Asri juga mengngkapkan sebagai ibu rumah tangga sekaligus tulang punggung keluarga dari 2 anaknya yang masih kecil, penghasilannya yang begitu minim membuat dirinya hampir putus asa meraup rezeki di masa pandemi Covid-19.
Bahkan ia merasa sudah nyaris tak mampu lagi mempertahankan usahanya di tengah pandemi Covid-19. Ditambah diberlakukannya penataan dan penertiban jadwal berdagang di kawasan Pasar Raya kota Padang oleh Pemerintah, pelapak baju itu memutuskan sempat memilih berhenti jualan selama 2 hari penuh.
“Sekarang ini susah untuk mendapatkan penghasilan 100 ribu perhari bang. Jangankan 100 ribu, kadang satu hari cuma dapat 50 ribu saja bang” ujarnya dengan nada tampak sedih.
Dia pun mencurahkan isi hatinya ketika ditemui Serasinews.com persoalan hidup lain juga mulai menghampirinya, seperti, memenuhi kebutuhan sehari-hari yang sebelumnya bakal modal usaha pun perlahan terkikis.
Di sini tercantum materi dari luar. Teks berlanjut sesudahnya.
(** The terms of a text, one after the other. *)
Lemma parse_terms_step fuel d s v rest :
  parse_term s = Some (v, rest) → s ≠ "" → d + v ≤ two63 →
  parse_terms (S fuel) d s = parse_terms fuel (d + v) rest.
Proof.
  intros Hp Hs Hle; cbn [parse_terms]; destruct s; [done|]; rewrite Hp; cbn [mbind option_bind].
  by replace (two63 <? d + v) with false by (symmetry; apply Z.ltb_ge; lia).
Qed.
Lemma decimal_text_ne n t : 0 ≤ n → String.append (decimal n) t ≠ "".
Proof. intros Hn; by destruct (decimal_head n Hn) as (a & s & -> & _). Qed.

Lemma whole_seconds u : 0 < u → u mod second = 0 →
  ∃ h m s, 0 ≤ h ∧ 0 ≤ m ∧ 0 ≤ s ∧ u = h * hour + m * minute + s * second
    ∧ duration_text u = (if (h =? 0) && (m =? 0) then String.append (decimal s) "s"
                         else if h =? 0 then String.append (decimal m) (String "m" (String.append (decimal s) "s"))
                         else String.append (decimal h) (String "h" (String.append (decimal m) (String "m"
                                (String.append (decimal s) "s"))))).
Proof.
  intros Hu Hm; apply Z_div_exact_full_2 in Hm; [|done]; set (t := u / second) in *.
  assert (0 < t) by (unfold second in *; lia).
  exists (t / 60 / 60), (t / 60 mod 60), (t mod 60).
  assert (t = 60 * (t / 60) + t mod 60) as E1 by (apply Z.div_mod; lia).
  assert (t / 60 = 60 * (t / 60 / 60) + t / 60 mod 60) as E2 by (apply Z.div_mod; lia).
  pose proof (Z.mod_pos_bound t 60 ltac:(lia)); pose proof (Z.mod_pos_bound (t / 60) 60 ltac:(lia)).
  assert (0 ≤ t / 60) by (apply Z.div_pos; lia); assert (0 ≤ t / 60 / 60) by (apply Z.div_pos; lia).
  split_and!; [lia..| |].
  - unfold hour, minute in *; unfold second in *; lia.
  - unfold duration_text; replace (u <? second) with false by (symmetry; apply Z.ltb_ge; unfold second in *; lia).
    unfold fmt_frac; change (10 ^ Z.of_nat 9) with second.
    replace (u mod second) with 0 by (rewrite Hm, Z.mul_comm; symmetry; apply Z.mod_mul; unfold second; lia).
    cbn [Z.eqb String.append]; fold t.
    destruct (t / 60 / 60 =? 0) eqn:Hh; simpl.
    + destruct (t / 60 =? 0) eqn:Hz.
      * by replace (t / 60 mod 60 =? 0) with true by (symmetry; apply Z.eqb_eq; apply Z.eqb_eq in Hz; by rewrite Hz).
      * apply Z.eqb_eq in Hh; apply Z.eqb_neq in Hz.
        by replace (t / 60 mod 60 =? 0) with false by (symmetry; apply Z.eqb_neq; lia).
    + apply Z.eqb_neq in Hh; by replace (t / 60 =? 0) with false by (symmetry; apply Z.eqb_neq; lia).
Qed.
Terlebih lagi, ia belum menutupi utang sisa pembayaran stok barang-barang sebelumnya kepada pemasok. “Pandemi dan penertiban jadwal dagangan ini membuat saya terlilit utang pinjaman bank yang masih 1 tahun lagi,” terangnya.
Buk Asri bahkan sempat beberapa kali mencoba mengurus bantuan dari pemerintah, namun hasilnya tidak memuaskan. Kendati begitu, bantuan usaha produktif mikro atau BPUM yang diluncurkan pemerintah pun tidak terjamah oleh pedagang yang sudah pasrah dengan keadaannya saat ini.
Padahal, Asri sangat berharap bantuan pemerintah mengalir ke pedagang kecil sepertinya. Kini ia hanya bisa pasrah meratapi nasib dalam berjuang meraup rezeki di masa pandemi.
Mau dikeluhkan dengan siapa lagi tanyanya, Asri sampai kini masih percaya bahwa pemerintah akan ada buat rakyatnya yang kesusahan.
Ia juga telah berusaha untuk tetap ikut anjuran pemerintah melakukan protokol kesehatan ketat saat berjualan, dengan memakai masker.
Namun apa daya, bantuan yang diharapkannya tidak mendapatkan hasil memuaskan. Asri harus tetap berjuang sendiri demi dua anaknya.
“Saya harap pandemi selesai dan pemerintah bisa mempertimbangkan penertiban jadwal berdagang ini, agar kami pedagang kecil bisa keluar dari keterpurukan ini. Semoga pemerintah mendengar suara kami pedagang kecil,” harapnya.